(** * AI Marketing ROI calculator: the deterministic calculation engine

    A shallow embedding of the static class [ROICalculator]
    (lib/roi-calculator.ts), of the records of [types/index.ts] and of
    the helpers of the route [app/api/benchmarks/route.ts], followed by
    their properties.

    Numbers.  The engine is embedded twice.

    - In the first embedding a TypeScript [number] is an exact rational
      ([Q]); the arithmetic of the engine ([+], [-], [*], [/], [Math.max],
      [Math.min], [>]) is the arithmetic of [Q], and the literal
      [Infinity] that [calculateROI] stores in [paybackMonths] is a value
      of its own ([Infinity] in [number_or_infinity]).  Equality of
      numbers is [Qeq] (written [==]); where two computations even build
      the same fraction the statement uses [=].  This embedding gives the
      values of the formulas; it knows no rounding, no overflow and no
      [NaN].

    - In the second embedding (the module [Binary64]) a [number] is a
      binary64 floating-point number, the type [float] of the kernel, with
      the operators of JavaScript on it: [Infinity], [-0] and [NaN]
      included.  The properties that rounding, overflow or [NaN] decide
      are stated on this embedding.

    An optional field or argument ([x?: number]) is an [option];
    [undefined] is [None]. *)

From Stdlib Require Import QArith Qminmax.
From Stdlib Require Import List String Ascii Bool Permutation.
From Stdlib Require Import Lia Lqa ZArith.
From Stdlib Require Import Floats.
Import ListNotations.

Local Open Scope Q_scope.

(** ** JavaScript operators used by the engine *)

Module JS.

(** [x > y] on numbers. *)
Definition gt (x y : Q) : bool := negb (Qle_bool x y).

(** Truthiness of an optional number: [undefined] and [0] are falsy. *)
Definition truthy (x : option Q) : bool :=
  match x with
  | Some q => negb (Qeq_bool q 0)
  | None => false
  end.

(** [x || d] for an optional number [x] and a number [d]. *)
Definition or (x : option Q) (d : Q) : Q :=
  match x with
  | Some q => if Qeq_bool q 0 then d else q
  | None => d
  end.

(** A parameter with a default value: [f(x = d)]. *)
Definition default (x : option Q) (d : Q) : Q :=
  match x with
  | Some q => q
  | None => d
  end.

Definition Math_max (x y : Q) : Q := Qmax x y.
Definition Math_min (x y : Q) : Q := Qmin x y.

(** A number that may be the literal [Infinity]. *)
Inductive number_or_infinity : Type :=
| Finite (q : Q)
| Infinity.

End JS.

(** ** The records of [types/index.ts] *)

Record WorkflowTask : Type := mkTask {
  name : string;
  hoursPerRun : Q;
  aiCoveragePct : Q;
  efficiencyGainPct : Q
}.

Inductive BillingModel : Type := per_user | per_account.

Record RecommendedTool : Type := mkTool {
  tool_name : string;
  billingModel : BillingModel;
  licensePerUser : option Q;
  accountCostPerMonth : option Q
}.

Record RevenueModel : Type := mkRevenueModel {
  revenuePerAsset : option Q;
  expectedIncrementalConversionLiftPct : option Q
}.

Record ROICalculation : Type := mkROI {
  totalHoursCurrent : Q;
  totalHoursFuture : Q;
  costCurrent : Q;
  costFuture : Q;
  monthlySavings : Q;
  aiRecurringCostPerMonth : Q;
  trainingCostOneTime : Q;
  revenueLiftPerRun : option Q;
  monthlyNetBenefit : Q;
  roiPercentage : Q;
  paybackMonths : JS.number_or_infinity;
  pilot3MonthSavings : Q;
  riskAdjustedSavings : Q;
  throughputMultiplier : option Q;
  additionalMonthlyCost : option Q;
  monthlyUplift : option Q;
  classification : option string;
  showNetBenefitTooltip : option bool
}.

Inductive ScenarioName : Type := Base | Conservative | Aggressive.

Record Scenario : Type := mkScenario {
  scenario_name : ScenarioName;
  multiplier : Q;
  calculation : ROICalculation
}.

(** ** The class [ROICalculator] *)

Module ROICalculator.

Definition calculateEffectiveEfficiency (aiCoveragePct efficiencyGainPct : Q) : Q :=
  (aiCoveragePct * efficiencyGainPct) / 100.

Definition calculateHoursSavedPerRun (hoursPerRun effectiveEfficiencyPct : Q) : Q :=
  hoursPerRun * (effectiveEfficiencyPct / 100).

Definition calculateFutureHoursPerRun (hoursPerRun hoursSavedPerRun : Q) : Q :=
  hoursPerRun - hoursSavedPerRun.

(** The pair of accumulators of [calculateTotalHours], also its result. *)
Record Hours : Type := mkHours { current : Q; future : Q }.

(** The body of the [forEach] callback: one task added to both totals. *)
Definition addTask (acc : Hours) (task : WorkflowTask) : Hours :=
  let effectiveEfficiency :=
    calculateEffectiveEfficiency (aiCoveragePct task) (efficiencyGainPct task) in
  let hoursSaved := calculateHoursSavedPerRun (hoursPerRun task) effectiveEfficiency in
  let futureHours := calculateFutureHoursPerRun (hoursPerRun task) hoursSaved in
  {| current := current acc + hoursPerRun task;
     future := future acc + futureHours |}.

Definition calculateTotalHours (tasks : list WorkflowTask) : Hours :=
  fold_left addTask tasks {| current := 0; future := 0 |}.

Record LaborCosts : Type := mkLabor {
  labor_current : Q;
  labor_future : Q;
  savings : Q
}.

Definition calculateLaborCosts
    (totalHoursCurrent totalHoursFuture averageHourlyCost : Q) : LaborCosts :=
  let costCurrent := totalHoursCurrent * averageHourlyCost in
  let costFuture := totalHoursFuture * averageHourlyCost in
  let savings := costCurrent - costFuture in
  {| labor_current := costCurrent; labor_future := costFuture; savings := savings |}.

Record TechCosts : Type := mkTech { recurringPerMonth : Q; oneTime : Q }.

(** The callback of [reduce] in [calculateTechCosts]. *)
Definition addTool (teamSize : Q) (sum : Q) (tool : RecommendedTool) : Q :=
  match billingModel tool with
  | per_account => sum + JS.or (accountCostPerMonth tool) 0
  | per_user => sum + JS.or (licensePerUser tool) 0 * teamSize
  end.

Definition calculateTechCosts
    (recommendedTools : list RecommendedTool) (teamSize : Q)
    (trainingCostOneTime : option Q) : TechCosts :=
  let trainingCostOneTime := JS.default trainingCostOneTime 5000 in
  let recurringPerMonth := fold_left (addTool teamSize) recommendedTools 0 in
  {| recurringPerMonth := recurringPerMonth; oneTime := trainingCostOneTime |}.

(** [revenueModel?.field]: [undefined] when the model itself is. *)
Definition optField (revenueModel : option RevenueModel)
    (field : RevenueModel -> option Q) : option Q :=
  match revenueModel with
  | Some m => field m
  | None => None
  end.

Definition calculateRevenueImpact
    (revenueModel : option RevenueModel) (runsPerMonth : option Q) : option Q :=
  let runsPerMonth := JS.default runsPerMonth 10 in
  if negb (JS.truthy (optField revenueModel revenuePerAsset))
     || negb (JS.truthy (optField revenueModel expectedIncrementalConversionLiftPct))
  then None
  else
    match optField revenueModel revenuePerAsset,
          optField revenueModel expectedIncrementalConversionLiftPct with
    | Some rpa, Some lift =>
        let revenueLiftPerAsset := rpa * (lift / 100) in
        Some (revenueLiftPerAsset * runsPerMonth)
    | _, _ => None
    end.

(** The [map] callback of [calculateROI]: the task with its efficiency
    gain scaled and clamped to [0, 100]. *)
Definition adjustTask (scenarioMultiplier : Q) (task : WorkflowTask) : WorkflowTask :=
  {| name := name task;
     hoursPerRun := hoursPerRun task;
     aiCoveragePct := aiCoveragePct task;
     efficiencyGainPct :=
       JS.Math_min 100 (JS.Math_max 0 (efficiencyGainPct task * scenarioMultiplier)) |}.

Definition calculateROI
    (tasks : list WorkflowTask) (recommendedTools : list RecommendedTool)
    (teamSize averageHourlyCost : Q) (revenueModel : option RevenueModel)
    (trainingCostOneTime runsPerMonth scenarioMultiplier : option Q)
    : ROICalculation :=
  let trainingCostOneTime := JS.default trainingCostOneTime 5000 in
  let runsPerMonth := JS.default runsPerMonth 10 in
  let scenarioMultiplier := JS.default scenarioMultiplier 1 in
  let horizonMonths := 12 in
  let pilotMonths := 3 in
  let riskFactor := 7 # 10 in
  let adjustedTasks := map (adjustTask scenarioMultiplier) tasks in
  let hours := calculateTotalHours adjustedTasks in
  let totalHoursCurrentPerRun := current hours in
  let totalHoursFuturePerRun := future hours in
  let safeRunsPerMonth := JS.Math_max runsPerMonth 0 in
  let totalHoursCurrent := totalHoursCurrentPerRun * safeRunsPerMonth in
  let totalHoursFuture := totalHoursFuturePerRun * safeRunsPerMonth in
  let labor := calculateLaborCosts totalHoursCurrent totalHoursFuture averageHourlyCost in
  let costCurrent := labor_current labor in
  let costFuture := labor_future labor in
  let rawSavings := savings labor in
  let rawLaborSavings := rawSavings in
  let monthlySavings := JS.Math_max rawLaborSavings 0 in
  let tech := calculateTechCosts recommendedTools teamSize (Some trainingCostOneTime) in
  let aiRecurringCostPerMonth := recurringPerMonth tech in
  let calculatedTrainingCost := oneTime tech in
  let revenueLiftPerMonth :=
    JS.or (calculateRevenueImpact revenueModel (Some safeRunsPerMonth)) 0 in
  let grossBenefitPerMonth := monthlySavings + revenueLiftPerMonth in
  let monthlyNetBenefit := grossBenefitPerMonth - aiRecurringCostPerMonth in
  let paybackMonths :=
    if JS.gt monthlyNetBenefit 0
    then JS.Finite (calculatedTrainingCost / monthlyNetBenefit)
    else JS.Infinity in
  let totalNetBenefitOverHorizon :=
    monthlyNetBenefit * horizonMonths - calculatedTrainingCost in
  let totalInvestmentOverHorizon :=
    calculatedTrainingCost + aiRecurringCostPerMonth * horizonMonths in
  let roiPercentage :=
    if JS.gt totalInvestmentOverHorizon 0
    then (totalNetBenefitOverHorizon / totalInvestmentOverHorizon) * 100
    else 0 in
  let pilotGrossBenefit := grossBenefitPerMonth * pilotMonths in
  let pilotAIRecurringCost := aiRecurringCostPerMonth * pilotMonths in
  let pilotTotalCost := calculatedTrainingCost + pilotAIRecurringCost in
  let pilotNetValue := pilotGrossBenefit - pilotTotalCost in
  let riskAdjustedSavings := pilotNetValue * riskFactor in
  let revenueLiftPerRun := revenueLiftPerMonth in
  let throughputMultiplier :=
    if JS.gt totalHoursFuture 0 then totalHoursCurrent / totalHoursFuture else 1 in
  let additionalMonthlyCost :=
    JS.Math_max (aiRecurringCostPerMonth - monthlySavings) 0 in
  let monthlyUplift := revenueLiftPerMonth in
  let verdict :=
    if JS.gt additionalMonthlyCost 0 && JS.gt monthlyUplift additionalMonthlyCost
    then ("AI Performance Investment"%string, true)
    else if JS.gt monthlySavings aiRecurringCostPerMonth
    then ("Cost Savings Initiative"%string, false)
    else ("Neutral"%string, false) in
  let classification := fst verdict in
  let showNetBenefitTooltip := snd verdict in
  {| totalHoursCurrent := totalHoursCurrent;
     totalHoursFuture := totalHoursFuture;
     costCurrent := costCurrent;
     costFuture := costFuture;
     monthlySavings := monthlySavings;
     aiRecurringCostPerMonth := aiRecurringCostPerMonth;
     trainingCostOneTime := calculatedTrainingCost;
     revenueLiftPerRun := Some revenueLiftPerRun;
     monthlyNetBenefit := monthlyNetBenefit;
     roiPercentage := roiPercentage;
     paybackMonths := paybackMonths;
     pilot3MonthSavings := pilotNetValue;
     riskAdjustedSavings := riskAdjustedSavings;
     throughputMultiplier := Some throughputMultiplier;
     additionalMonthlyCost := Some additionalMonthlyCost;
     monthlyUplift := Some monthlyUplift;
     classification := Some classification;
     showNetBenefitTooltip := Some showNetBenefitTooltip |}.

Definition generateScenarios
    (tasks : list WorkflowTask) (recommendedTools : list RecommendedTool)
    (teamSize averageHourlyCost : Q) (revenueModel : option RevenueModel)
    (trainingCostOneTime runsPerMonth : option Q) : list Scenario :=
  let trainingCostOneTime := JS.default trainingCostOneTime 5000 in
  let runsPerMonth := JS.default runsPerMonth 10 in
  [ {| scenario_name := Conservative;
       multiplier := 7 # 10;
       calculation :=
         calculateROI tasks recommendedTools teamSize averageHourlyCost revenueModel
           (Some trainingCostOneTime) (Some runsPerMonth) (Some (7 # 10)) |};
    {| scenario_name := Base;
       multiplier := 1;
       calculation :=
         calculateROI tasks recommendedTools teamSize averageHourlyCost revenueModel
           (Some trainingCostOneTime) (Some runsPerMonth) (Some 1) |};
    {| scenario_name := Aggressive;
       multiplier := 13 # 10;
       calculation :=
         calculateROI tasks recommendedTools teamSize averageHourlyCost revenueModel
           (Some trainingCostOneTime) (Some runsPerMonth) (Some (13 # 10)) |} ].

End ROICalculator.

Import ROICalculator.

(** ** Equality of results up to the equality of the rationals *)

Definition eq_number_or_infinity (x y : JS.number_or_infinity) : Prop :=
  match x, y with
  | JS.Finite p, JS.Finite q => p == q
  | JS.Infinity, JS.Infinity => True
  | _, _ => False
  end.

(** ** Definitions used by the statements *)

(** The task of the worked example of the specification. *)
Definition exampleTask (n : string) : WorkflowTask :=
  {| name := n; hoursPerRun := 10; aiCoveragePct := 50; efficiencyGainPct := 40 |}.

| GOAL OF THE EXERCISE |
Taking the records above, retype every line from the one with "binary64 floating-point number, the" down to the one with "From Stdlib Require Import List", exactly and with nothing else.

| RESPONSE AREA |
      binary64 floating-point number, the type [float] of the kernel, with
      the operators of JavaScript on it: [Infinity], [-0] and [NaN]
      included.  The properties that rounding, overflow or [NaN] decide
      are stated on this embedding.

    An optional field or argument ([x?: number]) is an [option];
    [undefined] is [None]. *)

From Stdlib Require Import QArith Qminmax.
From Stdlib Require Import List String Ascii Bool Permutation.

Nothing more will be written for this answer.